We found that Mr A was originally referred for surgery to one hand, his right hand. It was not established until his appointment at the private hospital that he would require surgery to both, so the Board could not have been aware of this. The private hospital was given instructions by the NHS hospital to make a re-referral. We found no evidence that this was done, as the consultant wrote a letter addressed to Mr A's GP but did not write to the NHS hospital directly. We could not, therefore, say that the delay in operating was due to inadequate administration systems within the Orthopaedics Department at the NHS hospital.
 

  • Case ref:
    201003865
  • Date:
    September 2011
  • Body:
    Lothian NHS Board
  • Sector:
    Health
  • Outcome:
    Not upheld, action taken by body to remedy, no recommendations
  • Subject:
    policy/administration

Summary
Mrs C entered into an agreement with the board for IVF treatment in accordance with the criteria in place at that time. She waited from December 2008 until 2010 to reach within the top places on the waiting list, however by that time the board’s IVF treatment policy had changed. Ms C said that this policy change (reducing the number of rounds of treatment) had disadvantaged her and should not have applied to her.

Our investigation found that although Mrs C was on the IVF programme pathway, she been told of the policy change before her actual IVF treatment had started. Furthermore we did not have the authority to intervene in professionally based medical judgements coupled with funding issues.

We noted that before Mrs C brought her complaint to us the board had apologised to her for a delay in formally informing her of the policy change.
 

  • Case ref:
    201003261
  • Date:
    September 2011
  • Body:
    Greater Glasgow and Clyde NHS Board
  • Sector:
    Health
  • Outcome:
    Some upheld, recommendations
  • Subject:
    clinical treatment / diagnosis

Summary
Ms C was concerned at the level of care and treatment given to her late mother (Mrs A) while she was in hospital immediately prior to her death. When Mrs A was admitted to hospital she was suffering from shortness of breath, a respiratory infection and heart failure. She had ankle oedema. Regrettably, while she was in hospital she became increasingly unwell despite episodes of care in the Coronary Care Unit. She was also diagnosed as having clostridium difficile.

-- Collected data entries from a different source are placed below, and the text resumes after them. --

Lemma s3_outage_witness :
  (∃ w1, AWSS3Strategy.upload aws_client s3_config
           (AWSS3Strategy.getPublicUrl s3_config) (IsFile report_pdf)
           "logo.png" outage_world
         = (Throw (ServiceException "NetworkingError" "connect ETIMEDOUT"), w1)
         ∧ store aws_client w1 = store aws_client outage_world)
  ∧ (∃ w1, AWSS3Strategy_get aws_client s3_config "logo.png" outage_world
           = (Throw (ServiceException "NetworkingError" "connect ETIMEDOUT"),
              w1)
           ∧ store aws_client w1 = store aws_client outage_world)
  ∧ AWSS3Strategy.exists_ aws_client s3_config "logo.png" outage_world
    = (Throw (ServiceException "NetworkingError" "connect ETIMEDOUT"),
       outage_world)
  ∧ (∃ w1, AWSS3Strategy.delete aws_client s3_config "logo.png" outage_world
           = (Ok (mkFileDeleteResult false (Some "connect ETIMEDOUT")), w1)
           ∧ store aws_client w1 = store aws_client outage_world).
Proof.
  apply (s3_outage aws_client s3_config (AWSS3Strategy.getPublicUrl s3_config)
           (IsFile report_pdf) "logo.png" "connect ETIMEDOUT" outage_world).
  - left. reflexivity.
  - reflexivity.
Defined.

(** X16. While the store answers and does not protect the key, [delete]
    answers [success], the key is gone afterwards whether or not it held an
    object, and every other object is as it was. *)
Theorem s3_delete_then_exists (client : S3Client) (config : AWSS3Config)
    (key : string) (w : World) :
  endpoint_client client →
  outage (store client w) = None →
  key ∉ locked (store client w) →
  ∃ w1,
    AWSS3Strategy.delete client config key w
    = (Ok (mkFileDeleteResult true (Some "File deleted successfully")), w1)
    ∧ AWSS3Strategy.exists_ client config key w1 = (Ok false, w1)
    ∧ ∀ b k, (b, k) ≠ (bucket config, key) →
             object_lookup client b k w1 = object_lookup client b k w.
Proof.
  intros Hc Hup Hl.
  unfold AWSS3Strategy.delete, try_catch, bind at 1, send_DeleteObject.
  rewrite Hup, bool_decide_eq_false_2 by done.
  eexists. split; [reflexivity|]. split.
  - rewrite s3_exists_spec by (by rewrite store_log, outage_with_objects).
    rewrite object_lookup_log, object_lookup_remove, decide_True by done.
    rewrite bool_decide_eq_false_2; [done|]. by intros [? ?].
  - intros b k Hne.
    by rewrite object_lookup_log, object_lookup_remove, decide_False.
Qed.

Lemma s3_delete_then_exists_witness :
  ∃ w1,
    AWSS3Strategy.delete aws_client s3_config "logo.png" bucket_world
    = (Ok (mkFileDeleteResult true (Some "File deleted successfully")), w1)
    ∧ AWSS3Strategy.exists_ aws_client s3_config "logo.png" w1 = (Ok false, w1)
    ∧ ∀ b k, (b, k) ≠ (bucket s3_config, "logo.png") →
             object_lookup aws_client b k w1
             = object_lookup aws_client b k bucket_world.
Proof.
  apply (s3_delete_then_exists aws_client s3_config "logo.png" bucket_world).
  - left. reflexivity.
  - reflexivity.
  - by_evaluation.
Defined.
(** C8, as stated, fails on the code: no input is checked.  A spec with
    the divisor 0 is not refused: the builder returns an empty table and
    a decoder; [fizzbuzz(-1)] returns the empty sequence. *)
Lemma invalid_input_accepted :
  Fizzbuzz.create_pattern [(0, "Fizz")] = Ok ([], ["{}"; "Fizz"]) /\
  Fizzbuzz.fizzbuzz (-1) = Ok [].
Proof. repeat split; vm_compute; reflexivity. Qed.

(** C8, amended. [create_pattern] raises on the empty spec, where the
    reduction of the least common multiple has nothing to fold; every
    other spec of int64 divisors is accepted, non-positive divisors
    included, and a spec with the divisor 0 gives an empty table with
    its [2^k] decoder entries; [fizzbuzz(n)] with [n <= 0], [n + 1] an
    int64 value, returns the empty sequence. *)
Theorem input_handling (spec : list (Z * string)) (n : Z) :
  spec <> [] -> Forall (fun d => Int64.fits (fst d)) spec ->
  n <= 0 -> Int64.fits (n + 1) ->
  Fizzbuzz.create_pattern [] = Raise ReduceError /\
  (exists table decoder,
     Fizzbuzz.create_pattern spec = Ok (table, decoder) /\
     Z.of_nat (List.length decoder) = 2 ^ Z.of_nat (List.length spec) /\
     (In 0 (map fst spec) -> table = [])) /\
  Fizzbuzz.fizzbuzz n = Ok [].
Proof.
  intros Hne _ Hn _. split; [reflexivity |]. split.
  - destruct (lcm_reduce_total (map fst spec)) as [p Hp].
    { destruct spec; [congruence | discriminate]. }
    exists (Closed.table spec p), (Closed.decoder spec).
    split; [apply create_pattern_table, Hp |].
    split; [apply decoder_length |].
    intros H0. rewrite (lcm_reduce_zero _ H0) in Hp.
    inversion Hp; subst p. reflexivity.
  - rewrite fizzbuzz_labels, arange_empty by lia. reflexivity.
Qed.

Lemma input_handling_witness :
  Fizzbuzz.create_pattern [] = Raise ReduceError /\
  (exists table decoder,
     Fizzbuzz.create_pattern [(0, "Fizz")] = Ok (table, decoder) /\
     Z.of_nat (List.length decoder) =
       2 ^ Z.of_nat (List.length [(0, "Fizz")]) /\
     (In 0 (map fst [(0, "Fizz")]) -> table = [])) /\
  Fizzbuzz.fizzbuzz (-1) = Ok [].
Proof.
  apply (input_handling [(0, "Fizz")] (-1)).
  - discriminate.
  - all_fit.
  - lia.
  - fits.
Defined.
Lemma dropWhileEnd_last (s r : jsstring) (c : codeunit) :
  dropWhileEnd p s = r ++ [c] -> p c = false.
Proof.
  revert r. induction s as [|d t IH]; intros r; simpl.
  - destruct r; discriminate.
  - destruct (dropWhileEnd p t) as [|e t'] eqn:E.
    + destruct (p d) eqn:Ed; [destruct r; discriminate|].
      destruct r as [|x [|y r]]; try discriminate. intros H. injection H as <-. exact Ed.
    + destruct r as [|x r]; [discriminate|]. intros H. injection H as _ H.
      apply (IH r H).
Qed.

End Dropping.

Lemma trim_idem (s : jsstring) : trim (trim s) = trim s.
Proof.
  unfold trim, trimStart, trimEnd.
  rewrite (dropWhileEnd_head isWhiteSpace (dropWhile isWhiteSpace s)) by apply dropWhile_idem.
  apply dropWhileEnd_idem.
Qed.

Lemma trim_empty_iff (s : jsstring) : trim s = [] <-> forallb isWhiteSpace s = true.
Proof.
  unfold trim, trimStart, trimEnd. rewrite dropWhileEnd_all. split.
  - intros H. apply dropWhile_all.
    destruct (dropWhile isWhiteSpace s) as [|c r] eqn:E; [reflexivity|].
    apply dropWhile_head in E. simpl in H. rewrite E in H. discriminate H.
  - intros H. apply dropWhile_all in H. rewrite H. reflexivity.
Qed.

Mrs A died just over a year later, and Ms C complained that the care and treatment her mother had received was totally inadequate in that she was not kept clean and comfortable, nor was she given proper nutrition. She alleged that some staff appeared unhelpful and uncaring.

Our investigation established that the board failed to ensure that Mrs A was clean and comfortable and they did not communicate appropriately with her, or with Ms C and her family (which meant that Ms C was unaware of a fee due to the Procurator Fiscal because of the board’s contact with that office). However, we were satisfied that Mrs A's nursing care was reasonable and that her food intake had been properly monitored and recorded.

Recommendation
We recommend that Greater Glasgow and Clyde NHS Board:
• reimburse Ms C the cost of any separate fee required by the Procurator Fiscal in connection with her complaint.
 

  • Case ref:
    201005157
  • Date:
    August 2011
  • Body:
    Tayside NHS Board
  • Sector:
    Health
  • Outcome:
    Not upheld, no recommendations
  • Subject:
    Clinical treatment / Diagnosis

Summary
Mr C complained that Tayside NHS Board's out-of-hours GP service refused to visit him when he had kidney stones, a very painful condition. Our investigation revealed that weather conditions at that time were such that police and weather forecasters were advising motorists not to travel unless absolutely necessary, and that the board's four-by-four out-of-hours vehicles were having great difficulty. The board said that, after careful thought, they had decided not to attempt home visits unless absolutely essential. As Mr C's own medical practice was due to open about half an hour after the call (when the out-of-hours GP service would, therefore, be closing for the day), it was also considered that someone from the medical practice would be able to reach Mr C earlier than the out-of-hours service. Given all the circumstances, including Mr C's medical condition, we considered the board's decision had been appropriate.